Meeting this ACGME requirement would improve patient care within the clinical learning environment, yet it may appear to be a daunting task for medical educators and GME programs within academic institutions. Here, we present a framework we created for resident training and faculty development that integrates QI and health equity efforts to meet these ACGME expectations. Our framework consists of four key steps that educators and learners can use to initiate dialogue and action to address health care disparities found among the populations they serve and to consider equity when designing any QI project. We first present the concepts behind our framework, which require educators to think critically about their understanding of QI and equity and to ask themselves what it means to apply an equity focus to quality efforts and vice versa. Then, we detail the four key steps to integrating QI and equity endeavors.
Quality and Equity: How Do These Concepts Relate?
Rethinking quality with an equity focus
While it is now common in academic institutions to hear of QI projects focused on such quality domains as safety (e.g., reducing health-care-associated infections) or effectiveness (e.g., increasing the use of appropriate perioperative antibiotics), it is much less common to hear of QI work with a health equity focus. Applying an equity focus provides an opportunity to ensure that every QI intervention results in equal benefits to all populations or, in other words, results in outcomes that are equitable. For example, after New York State’s Medicaid program stratified the quality outcomes of its asthma program by demographic characteristics such as race/ethnicity and discovered inequities, it formed a QI collaborative to reduce the racial/ethnic disparities in asthma quality of care measures identified within New York City communities.4 Informed by baseline data, the QI collaborative identified individuals within the populations experiencing the greatest disparities and surveyed them to understand how best to tailor QI interventions to meet their needs and reduce the inequities in the asthma program. This large effort was supported by the New York State Department of Health, but local QI efforts can integrate equity using similar approaches.
Crucial to integrating health equity into QI is to recognize that most if not all QI interventions that result in overall improvements have one of three equity outcomes: QI interventions may reduce or eliminate existing disparities, sustain existing disparities, or exacerbate existing disparities.5 For example, early public health smoking cessation interventions that focused on educational campaigns served to worsen the socioeconomic disparity in tobacco control.6 It is therefore important to evaluate any planned QI intervention for equity outcomes. Applying this concept, as part of a QI project at our institution, a cohort of 10 internal medicine residents identified that blood pressure control for patients cared for in the resident clinic was significantly worse than for patients cared for by faculty in the same practice. After the problem was defined, the data for both groups were stratified by patient characteristics, and the QI team discovered a racial/ethnic disparity in hypertension control. Identifying this baseline disparity afforded the QI project’s faculty facilitators an opportunity to engage the residents in a discussion about what factors may contribute to these disparities and how to design QI interventions to simultaneously reduce these disparities and improve the overall quality of hypertension control in their patient population.

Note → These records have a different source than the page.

(* ===== verification/GroupCtl.v ===== *)
(** * Groups ([group_controller.go])

    A Group custom resource owns one NetBird group: it is renamed in place,
    keeping its members, and recreated when it is gone. *)

From stdpp Require Import base gmap list strings.
From Stdlib Require Import ZArith Lia.
From S2P Require Import Prelude GoStrings GoErr Prog ApiTypes K8sTypes ApplyConf Env NetbirdUtil Reconcile Mirror.

Open Scope Z_scope.
Open Scope prog_scope.

Definition group_finalizer : string := Finalizer "group".

Definition set_group_id (g : Group) (id : string) : Group :=
  let st := Group_Status g in
  mkGroup (Group_Meta g) (Group_Spec g)
    (mkGroupStatus (group_ObservedGeneration st) (group_Conditions st) id).

(** The loop over the peers of the group: their ids, appended one by one. *)
Fixpoint append_peers (peers : list string) (found : list api.PeerMinimum) : list string :=
  match found with
  | [] => peers
  | peer :: found => append_peers (peers ++ [api.p_Id peer]) found
  end.

(** The name of the spec, and the members the group has. *)
Definition rename_request (g : Group) (found : api.Group) : api.GroupRequest :=
  let peers := append_peers [] (api.g_Peers found) in
  api.mkGroupRequest (group_Name (Group_Spec g)) (Some peers) (Some (api.g_Resources found)).
Definition new_group_request (g : Group) : api.GroupRequest :=
  api.mkGroupRequest (group_Name (Group_Spec g)) None None.

Section group.
Context `{ErrorClass} `{K8sLib}.
Context (recorder : bool).

Definition create_group (g : Group) : M (result error string) :=
  let? resp := ask (NBCreate CGroups (new_group_request g)) in
  Ret (Ok (api.g_Id resp)).

(** The function literal of the reconcile: the id of the NetBird group. *)
Definition ensure_group (g : Group) : M (result error string) :=
  let id := group_GroupID (Group_Status g) in
  if String.eqb id "" then create_group g
  else
    let! found := ask (NBGet CGroups id) in
    match found with
    | Err e => if netbird_IsNotFound e then create_group g else Ret (Err e)
    | Ok found =>
        let! resp := ask (NBUpdate CGroups id (rename_request g found)) in
        match resp with
        | Ok resp => Ret (Ok (api.g_Id resp))
        | Err e => if netbird_IsNotFound e then create_group g else Ret (Err e)
        end
    end.

Definition group_in_use (g : Group) : string :=
  "NetBird group " +:+ group_GroupID (Group_Status g) +:+ " still in use; retrying deletion".

Definition reconcileDelete (g : Group) : M outcome :=
  let id := group_GroupID (Group_Status g) in
  let finish :=
    do^ patch (k := KGroup) (remove_finalizer (k := KGroup) g group_finalizer) in
    Ret (no_requeue, None) in
  if String.eqb id "" then finish
  else
    let! err := ask (NBDelete CGroups id) in
    match err with
    | None => finish
    | Some e =>
        if netbird_IsNotFound e then finish
        else if IsConflict e then
          do! recordEvent recorder reasonInUse (group_in_use g) in
          Ret (requeue_after cleanupRetry, None)
        else Ret (fail_with e)
    end.

Definition Reconcile (ns name : string) : M outcome :=
  let! got := ask (KGet KGroup ns name) in
  match got with
  | Err e => Ret (no_requeue, IgnoreNotFound e)
  | Ok g =>
      if deleting (Group_Meta g) then reconcileDelete g
      else
        let g := add_finalizer (k := KGroup) g group_finalizer in
        do^ patch (k := KGroup) g in
        let^ id := ensure_group g in
        let g := set_group_id g id in
        do^ patch_observed (k := KGroup) (mark_ready (k := KGroup) g) in
        Ret (requeue_after resyncInterval, None)
  end.
End group.

(** ** What the reconciler guarantees *)
Section props.
Context `{ErrorClass} `{K8sLib}.
Context (recorder : bool).

Definition read_group (ns name : string) (g : Group) (t : history) : Prop :=
  Entry (KGet KGroup ns name) (Ok g) ∈ t.

Lemma append_peers_map peers found : append_peers peers found = peers ++ map api.p_Id found.
Proof.
  revert peers. induction found as [|peer found IH]; intros peers; cbn; [by rewrite app_nil_r|].
  rewrite IH. by rewrite <- app_assoc.
Qed.

(** The call is the right one for the recorded group: its id, and the fields
    of the request. *)
Definition group_write_ok (g : Group) (t : history) (e : event) : Prop :=
  let id := group_GroupID (Group_Status g) in
  if deleting (Group_Meta g) then exists x, e = Entry (NBDelete CGroups id) x
  else
    (exists found rq x, Entry (NBGet CGroups id) (Ok found) ∈ t /\
       e = Entry (NBUpdate CGroups id rq) x /\
       api.grq_Name rq = group_Name (Group_Spec g) /\
       api.grq_Peers rq = Some (map api.p_Id (api.g_Peers found)) /\
       api.grq_Resources rq = Some (api.g_Resources found)) \/
    (exists rq x, e = Entry (NBCreate CGroups rq) x /\
       api.grq_Name rq = group_Name (Group_Spec g) /\ api.grq_Peers rq = None /\ api.grq_Resources rq = None /\
       (id = "" \/ exists err, netbird_IsNotFound err = true /\
          (Entry (NBGet CGroups id) (Err err) ∈ t \/
           exists q, Entry (NBUpdate CGroups id q) (Err err) ∈ t))).

(** C31: what the Group controller writes in NetBird. A deleted resource deletes
    its recorded group; otherwise the recorded group is given the name of the
    spec with the ids of exactly the peers, and exactly the resources, that were
    read of it in this reconcile; and a new group of that name, without members,
    is created only when none is recorded or the recorded one answered
    not-found. *)
Theorem Group_writes ns name :
  wp (Reconcile recorder ns name) (fun t _ =>
    forall e, e ∈ t -> nb_write e -> exists g, read_group ns name g t /\ group_write_ok g t e).
Proof.
  unfold Reconcile, reconcileDelete, ensure_group, create_group, patch, patch_observed, recordEvent,
    recordEventType.
  wp_run; trace_cases; bool_prop.
  all: eexists; (split; [left|]); unfold group_write_ok; cbn.
  all: match goal with H : deleting _ = _ |- _ => rewrite H end.
  all: first
    [ eexists; reflexivity
    | left; do 3 eexists; split; [in_trace|]; split; [reflexivity|]; split; [done|]; split; [|done]; cbn;
      by rewrite append_peers_map
    | right; do 2 eexists; split; [reflexivity|]; do 3 (split; [done|]); first
        [ left; done
        | right; eexists; split; [eassumption|]; first [left; in_trace|right; eexists; in_trace] ] ].
Qed.

(** The status of a Group. Readiness is reported only with the id NetBird
    answered to this reconcile's update or creation; the finalizer is taken off
    only when the resource is being deleted and its group is gone - none was
    recorded, or the delete succeeded or answered not-found -, and a group that
    is still in use is retried after a minute, its resource left as it is. *)
Theorem Group_status ns name :
  wp (Reconcile recorder ns name) (fun t out =>
    (forall o x, Entry (KPatch KGroup o true) x ∈ t -> exists resp,
       (exists g, o = mark_ready (k := KGroup) g /\ group_GroupID (Group_Status g) = api.g_Id resp) /\
       ((exists rq, Entry (NBCreate CGroups rq) (Ok resp) ∈ t) \/
        exists id rq, Entry (NBUpdate CGroups id rq) (Ok resp) ∈ t)) /\
    (forall o x, Entry (KPatch KGroup o false) x ∈ t -> exists g, read_group ns name g t /\
       if deleting (Group_Meta g) then
         o = remove_finalizer (k := KGroup) g group_finalizer /\
         (group_GroupID (Group_Status g) = "" \/ nb_deleted CGroups (group_GroupID (Group_Status g)) t)
       else o = add_finalizer (k := KGroup) g group_finalizer) /\
    (forall g e, read_group ns name g t -> deleting (Group_Meta g) = true ->
       Entry (NBDelete CGroups (group_GroupID (Group_Status g))) (Some e) ∈ t ->
       netbird_IsNotFound e = false -> IsConflict e = true ->
       out = (requeue_after cleanupRetry, None) /\ forall o b x, ~ Entry (KPatch KGroup o b) x ∈ t)).
Proof.
  unfold Reconcile, reconcileDelete, ensure_group, create_group, patch, patch_observed, recordEvent,
    recordEventType.
  apply wp_and; [|apply wp_and]; unfold read_group; wp_run; entry_cases; bool_prop; try congruence.
  all: first
    [ solve [split; [reflexivity|]; intros; intros ?; entry_cases]
    | exists a; split; [left|]; match goal with H : deleting _ = _ |- _ => rewrite H end;
      first [reflexivity|split; [reflexivity|]; first [by left|right; eexists; split; [in_trace|done]]]
    | eexists; split; [|first [left; eexists; in_trace|right; do 2 eexists; in_trace]];
      eexists (set_group_id (add_finalizer (k := KGroup) a group_finalizer) _); split; reflexivity ].
Qed.
End props.
(** C27: what the SetupKey controller writes in NetBird. A deleted resource
    deletes its key. A usable key - valid, and the one of the Secret - only has
    its groups updated, to those the spec resolves to; a new key is created
    only when the recorded one is unusable, never when it is overused; and the
    old key is deleted only after the new one was recorded in the status and
    stored in the Secret. *)
Theorem SetupKey_writes ns name :
  wp (Reconcile recorder ns name) (fun t _ =>
    forall e, e ∈ t -> nb_write e -> exists sk, read_key ns name sk t /\ key_write_ok ns sk t e).
Proof.
  unfold Reconcile. cbn [bind ask perform wp]. intros [sk|e]; [|cbn; trace_cases].
  destruct (ControllerReference _ _) as [owner|e]; [|cbn; trace_cases].
  destruct (deleting _) eqn:Hdel.
  { unfold reconcileDelete, delete_tolerant, patch. wp_run; trace_cases.
    all: exists sk; split; [left|]; unfold key_write_ok; rewrite Hdel; eexists; reflexivity. }
  cbn zeta. set (sk1 := add_finalizer (k := KSetupKey) sk setupkey_finalizer).
  unfold patch at 1. cbn [then_outcome bind ask perform wp]. intros [e|]; [cbn; trace_cases|].
  apply wp_bind_outcome. eapply wp_mono;
    [apply wp_and; [apply reads_no_writes, GetGroupIDs_reads|by apply wp_all]|].
  intros tg [gs|e] [Hnw Hrun]; [|cbn; trace_cases].
  assert (forall t, groups_resolved sk gs (Entry (KGet KSetupKey ns name) (Ok sk) ::
    Entry (KPatch KSetupKey sk1 false) None :: tg ++ t)) as Hgs.
  { intros t. exists tg. split; [exact Hrun|]. apply sublist_cons, sublist_cons, sublist_inserts_r; done. }
  apply wp_bind_outcome. eapply wp_mono; [apply up_to_date_spec|].
  intros tu ok [Hu Hun].
  assert (forall t' e, e ∈ tu -> nb_write e ->
    key_write_ok ns sk (Entry (KGet KSetupKey ns name) (Ok sk) ::
      Entry (KPatch KSetupKey sk1 false) None :: tg ++ tu ++ t') e) as Hup.
  { intros t' e He Hw. destruct (Hu e He Hw) as [Hus [x ->]]. unfold key_write_ok. rewrite Hdel.
    left. exists gs, x. split; [apply Hgs|split; [|done]]. eapply usable_mono; [|exact Hus]. set_solver. }
  assert (forall t' e, e ∈ Entry (KGet KSetupKey ns name) (Ok sk) ::
    Entry (KPatch KSetupKey sk1 false) None :: tg ++ tu ++ t' -> nb_write e -> e ∈ tu \/ e ∈ t') as Hrest.
  { intros t' e He Hw. do 2 (apply elem_of_cons in He as [->|He]; [discriminate Hw|]).
    apply elem_of_app in He as [He|He]; [by destruct (Hnw e He)|by apply elem_of_app]. }
  destruct ok as [[|]|e]; cbn [wp].
  2: { destruct (Hun eq_refl) as [Hus Hnu]. eapply wp_mono; [apply replace_key_spec|].
    intros tr out Hr e He Hw. exists sk. split; [left|].
    apply Hrest in He as [He|He]; [by destruct (Hnu e He Hw)| |done].
    unfold key_write_ok. rewrite Hdel. right. destruct (Hr e He Hw) as [[x ->]|(key & rq & x & ? & ? & ? & ->)].
    - left. exists gs, x. split; [apply Hgs|split; [|done]]. eapply unusable_mono; [|exact Hus]. set_solver.
    - right. exists key, rq, x. split; [set_solver|]. split; [|done].
      eapply key_stored_mono; [|eassumption]. set_solver. }
  all: intros e' He Hw; exists sk; (split; [left|]).
  2: rewrite <- (app_nil_r tu) in He |- *.
  all: apply Hup; [|done]; apply Hrest in He as [He|He]; [done|set_solver|done].
Qed.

Acquiring and analyzing quality data by personal characteristics does not routinely occur in QI work or GME, yet it offers a rich and untapped opportunity to inform health system leaders and QI teams of the equity gaps in their institutions and patient populations. Considering equity as an aspect of quality should become routine for residents and faculty and lead to informed discussions that serve to address quality gaps and attempt to reduce equity gaps, rather than sustaining or widening them.
Rethinking equity with a quality focus
QI activities naturally fall within two of the six ACGME core competencies: systems-based practice (SBP) and practice-based learning and improvement (PBLI). Both of these core competencies can incorporate activities that focus on health equity. In SBP, competency in QI involves looking outward at the “village” of the health care system and demonstrating the ability to understand and participate in activities designed to improve health care delivery systems.7 In PBLI, competency in QI involves turning a “mirror” on one’s own patients or patient populations and evaluating the quality outcomes.7,8 These two core competencies dovetail with the two reasons cited in Unequal Treatment for why disparities in treatment occur between populations with equal access to care, after controlling for clinical need and patient preferences.1 The first reason relates to the operation of health care systems and the legal and regulatory climate in which they function, which by design serves to benefit a majority culture. To address this reason and improve equity, we must engage in the practice of looking outward at the “village,” or the system-level factors that perpetuate unequal care for minority populations. This process may include reaching out to case managers, social workers, or family members to receive their perspectives in order to fully understand system-level barriers to providing equitable care. The second reason relates to provider stereotyping, uncertainty, and/or implicit biases. To address this reason, we must look inward, or in a “mirror,” to thoughtfully examine our role in health care disparities.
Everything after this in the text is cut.